Final Review and Consideration of the Future

Even if the Hypertuning had not been as apparently successful I think I would still be satisfied with the improvements. The disassembly alone was a learning and confidence-building experience and now that the process is done I have a much better understanding of which physical components and respective adjustment screws are able to tune out any future issues, or at least reduce them to manageable levels. Prior to this I had a vague idea that the mount used some combination of gears and magic to drive itself coupled with an unspoken assumption that adjusting any kind of mechanics in the mount would require some kind of precision measurements, lest I irrevocably harm the tracking performance through ignorant tinkering. As it turns out, the only “precision measurement” required during the field to clean much of the Declination backlash was a slight turn of a screw driver to force the Declination motor gear a little closer to its neighbor. I suppose I should have expected that considering how much of Astronomy uses estimates.

Anyone considering this process, again admitting that I have no idea how other mounts are broken down, should not consider it to be a Herculean task. While the entire project may have totaled about 25 hours of work on my end this was more due to the tedious nature of cleaning, sanding, and polishing various components as well as periodically rewinding the instructional video by a couple minutes to verify I was completing some part of the procedure correctly (plus waiting for the test exposures to complete). Despite the tedium, I would not describe the process as technically complicated or confusing at any point. You just have to be brave enough to start the disassembly.

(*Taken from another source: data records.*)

(* ===== verification/Replication.v ===== *)
(** Replication as a whole: the master's store, the thread of [BackendSync] that
    serves one slave, and the packets sent so far.  Updates of the store happen at
    any time between two calls of the thread.  The slave is represented by the
    [Replica] that [SlaveSpec.slave_refines] shows it implements. *)
From S2P Require Import Prelude CLib Strings Bytes Redis LevelDB Binlog Iterator SSDB Link BackendSync Slave.
Import BinlogSpec IteratorSpec SSDBSpec SyncSpec SlaveSpec.

(** * The system *)

Inductive PC := AtSync | AtCopy.
Inductive Event := EvOp (o : Op) | EvThread.

Section System.
Context `{LevelDB}.

Record Sys := mkSys { y_db : SSDBImpl; y_client : Client; y_pc : PC; y_sent : list packet }.

(** An operation on the master, or the next call of the thread's loop. *)
Definition sys_step (ev : Event) (y : Sys) : exec Sys :=
  let c := y_client y in
  match ev with
  | EvOp o =>
      let* (_, s) := step o (y_db y) in Done (mkSys s c (y_pc y) (y_sent y))
  | EvThread =>
      match y_pc y with
      | AtSync =>
          if c_status c =? SyncStatus.OUT_OF_SYNC then Done y
          else
            let* (_, c, out) := client_sync (y_db y) c in
            Done (mkSys (y_db y) c (if c_status c =? SyncStatus.COPY then AtCopy else AtSync)
                    (y_sent y ++ out))
      | AtCopy =>
          let* (_, c, out) := client_copy (y_db y) c in
          Done (mkSys (y_db y) c AtSync (y_sent y ++ out))
      end
  end.

Fixpoint sys_run (evs : list Event) (y : Sys) : exec Sys :=
  match evs with
  | [] => Done y
  | ev :: evs => let* y := sys_step ev y in sys_run evs y
  end.

(** The thread started for a request; [it] is what the pointer [iter] happens to
    hold, which the constructor of [Client] does not set. *)
Definition sys_start (it : IterPtr) (s : SSDBImpl) (req : list bytes) : exec Sys :=
  let* (c, out) := client_init req (new_Client it) in Done (mkSys s c AtSync out).

Lemma sys_run_app e1 e2 y : sys_run (e1 ++ e2) y = (let* y := sys_run e1 y in sys_run e2 y).
Proof.
  revert y. induction e1 as [| ev e1 IH]; intros y; [done |]. cbn [app sys_run].
  destruct (sys_step ev y); [apply IH | done..].
Qed.
Lemma req_small_dec q :
  bool_decide (RecvSpec.by_name (strtolower (rq_cmd q))) && bool_decide (strtolower (rq_cmd q) <> lit "sync140") &&
  bool_decide (Forall (fun v => zlen v <= 2 ^ 27) (rq_cmd q :: rq_args q)) && (zlen (rq_args q) <? int_max) = true ->
  req_small q.
Proof.
  intros [[[H1%bool_decide_eq_true H2%bool_decide_eq_true]%andb_prop H3%bool_decide_eq_true]%andb_prop
    H4%Z.ltb_lt]%andb_prop.
  exact (conj (conj H1 H2) (conj H4 H3)).
Qed.

Lemma whole_ends_dec before cs qs :
  forallb (fun i => forallb (fun j => bool_decide (before ++ mjoin (take i cs) ++ [LF] <> mjoin (enc <$> take j qs)))
    (seq 0 (Datatypes.S (length qs)))) (seq 0 (Datatypes.S (length cs))) = true -> whole_ends before cs qs.
Proof.
  intros Hall cs1 cs2 qs1 qs2 -> ->. rewrite forallb_forall in Hall.
  assert (forall (A : Type) (x y : list A), In (length x) (seq 0 (Datatypes.S (length (x ++ y))))) as Hin
    by (intros; apply in_seq; rewrite length_app; lia).
  pose proof (Hall _ (Hin _ cs1 cs2)) as Hj. cbn beta in Hj. rewrite forallb_forall in Hj.
  specialize (Hj _ (Hin _ qs1 qs2)). by rewrite !take_app_length, bool_decide_eq_true in Hj.
Qed.

(** The requests of [sample_reqs], in four reads that cut requests in two. *)
Definition sample_chunks : list bytes :=
  let w := mjoin (enc <$> sample_reqs) in [take 20 w; []; take 75 (drop 20 w); drop 95 w].
Lemma requests_pair i j qs : requests j (pair i <$> qs) = if decide (j = i) then qs else [].
Proof.
  unfold requests. induction qs as [| q qs IH]; [by case_decide |].
  rewrite fmap_cons. case_decide as Hj.
  - rewrite filter_cons_True by done. rewrite fmap_cons, IH. done.
  - by rewrite filter_cons_False by (cbn; congruence).
Qed.

Lemma requests_app i h1 h2 : requests i (h1 ++ h2) = requests i h1 ++ requests i h2.
Proof. unfold requests. by rewrite filter_app, fmap_app. Qed.

Lemma interleaving_app i qs1 qs2 qss h : qss !! i = Some (qs1 ++ qs2) ->
  interleaving (<[i := qs2]> qss) h -> interleaving qss ((pair i <$> qs1) ++ h).
Proof.
  intros Hi [Hh Hb]. rewrite length_insert in Hb. assert (i < length qss)%nat by by eapply lookup_lt_Some. split.
  - intros j qs Hj. rewrite requests_app, requests_pair. case_decide as Hji.
    + subst j. rewrite Hi in Hj. injection Hj as <-. f_equal. apply Hh. by rewrite list_lookup_insert_eq.
    + apply Hh. by rewrite list_lookup_insert_ne.
  - apply Forall_app. split; [| done]. apply Forall_fmap, Forall_true. done.
Qed.

Lemma zlen_mjoin_insert {A} i (x y : list A) l : l !! i = Some (x ++ y) ->
  zlen (mjoin l) = zlen x + zlen (mjoin (<[i := y]> l)).
Proof.
  revert i. induction l as [| z l IH]; intros [| i] Hi; cbn in Hi; try done.
  - injection Hi as ->. cbn [insert list_insert]. rewrite !mjoin_cons. zl.
  - specialize (IH i Hi). cbn. change (zlen (z ++ mjoin l) = zlen x + zlen (z ++ mjoin (<[i := y]> l))). zl.
Qed.

Lemma length_spec_session qs a : length (spec_session qs a).1 = length qs.
Proof.
  revert a. induction qs as [| q qs IH]; intros a; [done |]. cbn. destruct (spec_request _ _ a) as [rp a1].
  specialize (IH a1). destruct (spec_session qs a1). cbn in *. lia.
Qed.

(** The links in use, and the one that a connection gets. *)
Definition link_at (ls : list (option Link)) (i : nat) : Link := default new_Link (mjoin (ls !! i)).
Definition in_use (ls : list (option Link)) : Prop := forall i o, ls !! i = Some o -> is_Some o.
Definition idle (o : option Link) : Prop := exists l, o = Some l /\ data_of l = [].

Lemma in_use_lookup ls i : in_use ls -> (i < length ls)%nat -> ls !! i = Some (Some (link_at ls i)).
Proof.
  intros Hu [o Ho]%lookup_lt_is_Some. destruct (Hu i o Ho) as [l ->]. unfold link_at. by rewrite Ho.
Qed.

Lemma link_at_snoc ls i : link_at (ls ++ [Some new_Link]) i = link_at ls i.
Proof.
  unfold link_at. destruct (decide (i < length ls)%nat); [by rewrite lookup_app_l |].
  rewrite lookup_app_r, (lookup_ge_None_2 ls) by lia. by destruct (i - length ls)%nat as [| [|]].
Qed.

Lemma link_at_insert ls i l j : (i < length ls)%nat ->
  link_at (<[i := Some l]> ls) j = if decide (j = i) then l else link_at ls j.
Proof.
  intros Hi. unfold link_at. case_decide as Hj; [subst j; by rewrite list_lookup_insert_eq |].
  by rewrite list_lookup_insert_ne.
Qed.

Lemma connections_cons e es : connections (e :: es) = ((if accepted e then 1 else 0) + connections es)%nat.
Proof. unfold connections. rewrite filter_cons. by destruct (accepted e). Qed.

However, anyone considering similar modifications to their own mount should realize the improvements from Hypertuning will only go so far and other strategies like proper balance, good polar alignment, and periodic error correction should still be in use along side it. Either way, the CGEM is not going to be the last mount I buy. As expensive as it seemed it is barely a mid-tier budget mount, but for my forgivingly low focal length an expensive Paramount or 10Micron would offer no significant improvement - especially under the typically substandard atmospheric conditions of Kansas sky. I still intend to eventually upgrade to a premium tracking mount (pending a little more government stimulus), because I think Ed himself put it best when he told me, “The key is to get the mount that doesn’t need this kind of work at all.”